>>>
Lemma simulated_pstep p p' : pstep p p' → simulated p → simulated p'.
Proof.
  intros Hstep (HI & main & gs & items & pending & Hprocs & Hmain & Hq & Hgs & Hv).
  destruct Hstep as [l s l1 l2 X r f k|l s l1 l2 X f k]; cbn [p_procs p_log p_shared] in *;
    destruct l1 as [|m l1]; cbn [app] in Hprocs; injection Hprocs as <- <-.
  - destruct Hmain as [Hr Hk]. split; [by apply session_inv_log|]. destruct Hq as [-> Hq].
    exists (k (f l)), l2, items, ([] ++ if is_next_steps r then sent_after l else []). cbn [p_log p_shared p_procs].
    split_and!; [done|apply Hk|apply Hq|by eapply tracks_all_later; [apply later_snoc|]|].
    rewrite (assoc_L (++)). by apply view_main.
  - apply Forall2_app_inv_r in Hgs as (i1 & i2' & H1 & H2 & ->). apply Forall2_cons_inv_r in H2 as (it & i2 & Ht & H2 & ->).
    destruct (tracks_ask _ _ _ _ _ _ _ HI Ht) as (Hr & HI' & it' & Ht' & Hm). split; [done|].
    exists m, (l1 ++ k (f l) :: l2), (i1 ++ it' :: i2), pending. cbn [p_log p_shared p_procs]. split_and!; [done..| |].
    + by apply tracks_app; try (eapply tracks_all_later; [apply later_snoc|]).
    + by eapply view_item_moves.
  - destruct (Hmain s) as [HG Hk]. destruct (Hq s) as (q & rest & -> & Hgo & Hq').
    split; [by eapply session_inv_guar|]. exists (k (f s).1), l2, items, rest. cbn [p_log p_shared p_procs].
    split_and!; [done|done|done|by eapply tracks_all_later; [apply later_same|]|]. by rewrite Hgo, <-(assoc_L (++)).
  - apply Forall2_app_inv_r in Hgs as (i1 & i2' & H1 & H2 & ->). apply Forall2_cons_inv_r in H2 as (it & i2 & Ht & H2 & ->).
    destruct (tracks_state _ _ _ _ _ _ HI Ht) as (Hgo & HI' & it' & Ht' & Hm). split; [done|].
    exists m, (l1 ++ k (f s).1 :: l2), (i1 ++ it' :: i2), pending. cbn [p_log p_shared p_procs]. split_and!; [done..| |].
    + by apply tracks_app; try (eapply tracks_all_later; [apply later_same|]).
    + rewrite Hgo. by eapply view_item_moves.
Qed.

Lemma simulated_step p p' : agent_step p p' → simulated p → simulated p'.
Proof.
  intros [q q' Hstep|l sh procs s q Hgo]; [by apply simulated_pstep|].
  intros (HI & main & gs & items & pending & Hprocs & Hmain & Hq & Hgs & Hv). cbn [p_procs p_log p_shared] in *. subst procs.
  assert (HI' : session_inv (l, dequeue sh)) by (eapply session_inv_guar; [|exact HI]; split; auto). split; [done|].
  destruct (settles l (dequeue sh) s (handleInstruction s) HI') as (it & _ & Ht & Hm); [intros w' _; apply keeps_handleInstruction|].
  exists main, (gs ++ [handleInstruction s]), (items ++ [it]), pending. cbn [p_log p_shared p_procs dequeue sh_go].
  split_and!; [done..| |].
  - apply tracks_app; [by eapply tracks_all_later; [apply later_same|]|done|constructor].
  - rewrite Hgo in *. cbn [tail]. apply (view_item_moves l l items (s, Working) [] it).
    + destruct Hm as [->|Hm]; [by left|]. right. exists []. by rewrite app_nil_r.
    + unfold view_of in *. rewrite <-(app_nil_r (events l)) at 1. eapply exec_step; [exact Hv|].
      rewrite <-(assoc_L (++)). cbn [waiting map app]. apply view_start.
      clear -Hgs. induction Hgs as [|it g items gs Ht _ IH]; constructor; [|done].
      intros E. unfold tracks in Ht. by rewrite E in Ht.
Qed.

Lemma reachable_simulated fuel attempts p : rtc agent_step (initial fuel attempts) p → simulated p.
Proof.
  intros Hrun. apply (invariant_rtc _ _ _ _ simulated_step Hrun). split.
  - apply session_inv_init.
  - exists (main_loop cfg fuel attempts), [], [], []. split_and!; [done|apply main_loop_emits|apply queueing_main|constructor|].
    apply exec_start.
Qed.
<<<
### Task to carry out
The entries above are to be transcribed in full and without error.

### Solution to this problem
Lemma simulated_pstep p p' : pstep p p' → simulated p → simulated p'.
Proof.
  intros Hstep (HI & main & gs & items & pending & Hprocs & Hmain & Hq & Hgs & Hv).
  destruct Hstep as [l s l1 l2 X r f k|l s l1 l2 X f k]; cbn [p_procs p_log p_shared] in *;
    destruct l1 as [|m l1]; cbn [app] in Hprocs; injection Hprocs as <- <-.
  - destruct Hmain as [Hr Hk]. split; [by apply session_inv_log|]. destruct Hq as [-> Hq].
    exists (k (f l)), l2, items, ([] ++ if is_next_steps r then sent_after l else []). cbn [p_log p_shared p_procs].
    split_and!; [done|apply Hk|apply Hq|by eapply tracks_all_later; [apply later_snoc|]|].
    rewrite (assoc_L (++)). by apply view_main.
  - apply Forall2_app_inv_r in Hgs as (i1 & i2' & H1 & H2 & ->). apply Forall2_cons_inv_r in H2 as (it & i2 & Ht & H2 & ->).
    destruct (tracks_ask _ _ _ _ _ _ _ HI Ht) as (Hr & HI' & it' & Ht' & Hm). split; [done|].
    exists m, (l1 ++ k (f l) :: l2), (i1 ++ it' :: i2), pending. cbn [p_log p_shared p_procs]. split_and!; [done..| |].
    + by apply tracks_app; try (eapply tracks_all_later; [apply later_snoc|]).
    + by eapply view_item_moves.
  - destruct (Hmain s) as [HG Hk]. destruct (Hq s) as (q & rest & -> & Hgo & Hq').
    split; [by eapply session_inv_guar|]. exists (k (f s).1), l2, items, rest. cbn [p_log p_shared p_procs].
    split_and!; [done|done|done|by eapply tracks_all_later; [apply later_same|]|]. by rewrite Hgo, <-(assoc_L (++)).
  - apply Forall2_app_inv_r in Hgs as (i1 & i2' & H1 & H2 & ->). apply Forall2_cons_inv_r in H2 as (it & i2 & Ht & H2 & ->).
    destruct (tracks_state _ _ _ _ _ _ HI Ht) as (Hgo & HI' & it' & Ht' & Hm). split; [done|].
    exists m, (l1 ++ k (f s).1 :: l2), (i1 ++ it' :: i2), pending. cbn [p_log p_shared p_procs]. split_and!; [done..| |].
    + by apply tracks_app; try (eapply tracks_all_later; [apply later_same|]).
    + rewrite Hgo. by eapply view_item_moves.
Qed.

Lemma simulated_step p p' : agent_step p p' → simulated p → simulated p'.
Proof.
  intros [q q' Hstep|l sh procs s q Hgo]; [by apply simulated_pstep|].
  intros (HI & main & gs & items & pending & Hprocs & Hmain & Hq & Hgs & Hv). cbn [p_procs p_log p_shared] in *. subst procs.
  assert (HI' : session_inv (l, dequeue sh)) by (eapply session_inv_guar; [|exact HI]; split; auto). split; [done|].
  destruct (settles l (dequeue sh) s (handleInstruction s) HI') as (it & _ & Ht & Hm); [intros w' _; apply keeps_handleInstruction|].
  exists main, (gs ++ [handleInstruction s]), (items ++ [it]), pending. cbn [p_log p_shared p_procs dequeue sh_go].
  split_and!; [done..| |].
  - apply tracks_app; [by eapply tracks_all_later; [apply later_same|]|done|constructor].
  - rewrite Hgo in *. cbn [tail]. apply (view_item_moves l l items (s, Working) [] it).
    + destruct Hm as [->|Hm]; [by left|]. right. exists []. by rewrite app_nil_r.
    + unfold view_of in *. rewrite <-(app_nil_r (events l)) at 1. eapply exec_step; [exact Hv|].
      rewrite <-(assoc_L (++)). cbn [waiting map app]. apply view_start.
      clear -Hgs. induction Hgs as [|it g items gs Ht _ IH]; constructor; [|done].
      intros E. unfold tracks in Ht. by rewrite E in Ht.
Qed.

Lemma reachable_simulated fuel attempts p : rtc agent_step (initial fuel attempts) p → simulated p.
Proof.
  intros Hrun. apply (invariant_rtc _ _ _ _ simulated_step Hrun). split.
  - apply session_inv_init.
  - exists (main_loop cfg fuel attempts), [], [], []. split_and!; [done|apply main_loop_emits|apply queueing_main|constructor|].
    apply exec_start.
Qed.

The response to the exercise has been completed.